**Material for this task:**
(** ** The queue of the pipeline executor at work *)

Module PipelineRounds.
Import Js Reply Resp Command Pipeline.
Import JsFacts ReplyFacts RespFacts ErrorFacts FuelFacts CommandFacts.
Import PipelineFacts PipelineTheorems.
Local Open Scope nat_scope.

Section Rounds.
Context {T : Type}.
Variable kEmptyRedisArgs : list RedisValue.
Implicit Types (rt : Runtime T) (hist : list (QueueEntry T)).

Local Abbreviation run := (run kEmptyRedisArgs).
Local Abbreviation record := (record (T:=T) kEmptyRedisArgs).

Lemma readReplies_total (commands : list (CommandRecord T)) :
  forall ret reader, readReplies commands ret reader <> OutOfFuel.
Proof.
  induction commands as [|c commands IH]; intros ret reader;
    cbn [readReplies]; [discriminate|].
  pose proof (run_readReply_total (parseReply c) reader) as Ht.
  destruct (run_readReply (parseReply c) reader) as [rep r'|e r'|];
    [apply IH| |congruence].
  destruct e; try discriminate. apply IH.
Qed.

(** One round on a state of the invariant: the head of the queue
    leaves it, whatever became of its batch. *)
Lemma round_Inv w0 rt hist :
  Inv w0 rt hist ->
  let rt' := run rt [Settle 0; Finally] in
  Inv w0 rt' hist
  /\ queue (executor rt') = tail (queue (executor rt))
  /\ commands (executor rt') = commands (executor rt)
  /\ (forall e, running rt = [e] ->
        exists s, settled rt' = settled rt ++ [(e, s)])
  /\ (running rt = [] -> settled rt' = settled rt).
Proof.
  intros H rt'. split.
  { unfold rt'. cbn [Pipeline.run fold_left Pipeline.step].
    now apply Inv_finally, Inv_settle. }
  unfold rt'. cbn [Pipeline.run fold_left Pipeline.step]. clear rt'.
  destruct H as [_ _ Hp _]. apply phase_cases in Hp.
  destruct rt as [[conn tx cmds q] r due st next].
  cbn [executor running finally_due queue commands settled] in *.
  destruct Hp as [(-> & -> & ->)|[(e & q' & -> & -> & ->)|(e & q' & -> & -> & ->)]].
  - cbn. split; [reflexivity|]. split; [reflexivity|].
    split; [discriminate|reflexivity].
  - unfold settle. cbn [running lookup list_lookup executor connection].
    unfold sendCommands.
    pose proof (readReplies_total (e_commands e) [] (reader conn)) as Ht.
    destruct (readReplies (e_commands e) [] (reader conn)) as [v r'|err r'|];
      [| |congruence];
      unfold finally, dequeue; cbn; destruct q'; cbn;
      (split; [reflexivity|]; split; [reflexivity|]; split;
       [intros e0 [= <-]; eauto|discriminate]).
  - unfold settle. cbn [running lookup list_lookup].
    unfold finally, dequeue. cbn. destruct q'; cbn;
      (split; [reflexivity|]; split; [reflexivity|]; split;
       [discriminate|reflexivity]).
Qed.

Lemma rounds_S (n : nat) :
  rounds (T:=T) (S n) = [Settle 0; Finally] ++ rounds n.
Proof. reflexivity. Qed.

Lemma rounds_Inv w0 (n : nat) : forall rt hist,
  Inv w0 rt hist -> length (queue (executor rt)) <= n ->
  Inv w0 (run rt (rounds n)) hist
  /\ queue (executor (run rt (rounds n))) = []
  /\ commands (executor (run rt (rounds n))) = commands (executor rt).
Proof.
  induction n as [|n IH]; intros rt hist H Hn.
  - cbn. split; [exact H|]. split; [|reflexivity].
    destruct (queue (executor rt)); [reflexivity|cbn in Hn; lia].
  - rewrite rounds_S, (run_app kEmptyRedisArgs).
    destruct (round_Inv w0 rt hist H) as (H' & Hq & Hc & _).
    destruct (IH _ hist H') as (H'' & Hq' & Hc').
    + rewrite Hq. destruct (queue (executor rt)); cbn in *; lia.
    + split; [exact H''|]. split; [exact Hq'|]. now rewrite Hc', Hc.
Qed.

(** One turn of the event loop on any state the executor can be in:
    the batch at the head of the queue leaves the queue, whether its
    deferred was resolved or rejected, and the next batch, if there is
    one, is the one that runs; the pending commands are not touched. *)
Theorem round_advances (conn : Connection) (tx : bool)
    (events : list (Event T)) :
  let rt := run (start conn tx) events in
  let rt' := run rt [Settle 0; Finally] in
  queue (executor rt') = tail (queue (executor rt))
  /\ running rt' = take 1 (queue (executor rt'))
  /\ finally_due rt' = 0
  /\ commands (executor rt') = commands (executor rt)
  /\ (forall e, running rt = [e] ->
        exists s, settled rt' = settled rt ++ [(e, s)])
  /\ (running rt = [] -> settled rt' = settled rt).
Proof.
  intros rt rt'.
  destruct (Inv_run kEmptyRedisArgs (writer conn) events
              (start conn tx) [] (Inv_start conn tx)) as (H & _ & _).
  fold rt in H.
  destruct (round_Inv _ _ _ H) as ([_ _ Hp _] & Hq & Hc & Hs1 & Hs2).
  fold rt' in Hp, Hq, Hc, Hs1, Hs2.
  assert (finally_due rt' = 0) as Hdue.
  { unfold rt'. cbn [Pipeline.run fold_left Pipeline.step].
    unfold finally, dequeue.
    pose proof (Inv_settle (writer conn) rt _ 0 H) as [_ _ Hp' _].
    apply phase_cases in Hp'.
    destruct Hp' as [(_ & Hd & _)|[(e & q & _ & Hd & _)|(e & q & _ & Hd & _)]];
      rewrite Hd; try exact Hd.
    cbn. destruct (tail (queue (executor (settle rt 0)))); reflexivity. }
  split; [exact Hq|]. split; [|split; [exact Hdue|]].
  - apply phase_cases in Hp.
    destruct Hp as [(-> & _ & ->)|[(e & q & -> & _ & ->)|(e & q & _ & Hd & _)]];
      try reflexivity. congruence.
  - split; [exact Hc|]. split; assumption.
Qed.

(** No flush is lost: after as many turns of the event loop as the
    queue is long, the queue is empty, nothing runs, and the deferreds
    of all the flushes have been settled, in the order of the flushes. *)
Theorem all_batches_settle (conn : Connection) (tx : bool)
    (events : list (Event T)) (n : nat) :
  let rt := run (start conn tx) events in
  let rt' := run rt (rounds n) in
  length (queue (executor rt)) <= n ->
  queue (executor rt') = []
  /\ running rt' = []
  /\ finally_due rt' = 0
  /\ map fst (settled rt')
     = spec_entries tx 0 (spec_batches kEmptyRedisArgs [] events)
  /\ commands (executor rt') = commands (executor rt).
Proof.
  intros rt rt' Hn.
  destruct (Inv_run kEmptyRedisArgs (writer conn) events
              (start conn tx) [] (Inv_start conn tx)) as (H & _ & _).
  fold rt in H. cbn [app start executor new_PipelineExecutor Pipeline.tx
                     commands next_deferred] in H.
  destruct (rounds_Inv _ n rt _ H Hn) as ([Hh _ Hp _] & Hq & Hc).
  fold rt' in Hh, Hp, Hq, Hc.
  apply phase_cases in Hp.
  destruct Hp as [(Hr & Hd & _)|[(e & q & _ & _ & Hq')|(e & q & _ & _ & Hq')]];
    try congruence.
  split; [exact Hq|]. split; [exact Hr|]. split; [exact Hd|].
  split; [|exact Hc].
  unfold waiting in Hh. rewrite Hd, Hq, app_nil_r in Hh. exact Hh.
Qed.


End Rounds.

Ltac no_LF :=
  let H := fresh "H" in
  intros H; apply list_elem_of_In in H; cbn in H;
  repeat (destruct H as [H|H]; [discriminate H|]); exact H.

Lemma round_advances_witness :
  running (Pipeline.run [] (start (T:=unit) (connection_with []) false)
             [CallFlush])
  = [{| e_commands := []; e_d := 0 |}]
  /\ exists s,
       settled (Pipeline.run []
                  (Pipeline.run [] (start (T:=unit) (connection_with []) false)
                     [CallFlush])
                  [Settle 0; Finally])
       = settled (Pipeline.run [] (start (connection_with []) false)
                    [CallFlush])
         ++ [({| e_commands := []; e_d := 0 |}, s)].
Proof.
  assert (running (Pipeline.run [] (start (T:=unit) (connection_with []) false)
                     [CallFlush])
          = [{| e_commands := []; e_d := 0 |}]) as H by reflexivity.
  split; [exact H|].
  exact (proj1 (proj2 (proj2 (proj2 (proj2
    (round_advances (T:=unit) [] (connection_with []) false [CallFlush])))))
    _ H).
Defined.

**Directions for this task:**
Where does "events" appear in the listing? Show every line that has it.

**Answer section:**
    (events : list (Event T)) :
  let rt := run (start conn tx) events in
  destruct (Inv_run kEmptyRedisArgs (writer conn) events
    (events : list (Event T)) (n : nat) :
  let rt := run (start conn tx) events in
     = spec_entries tx 0 (spec_batches kEmptyRedisArgs [] events)
  destruct (Inv_run kEmptyRedisArgs (writer conn) events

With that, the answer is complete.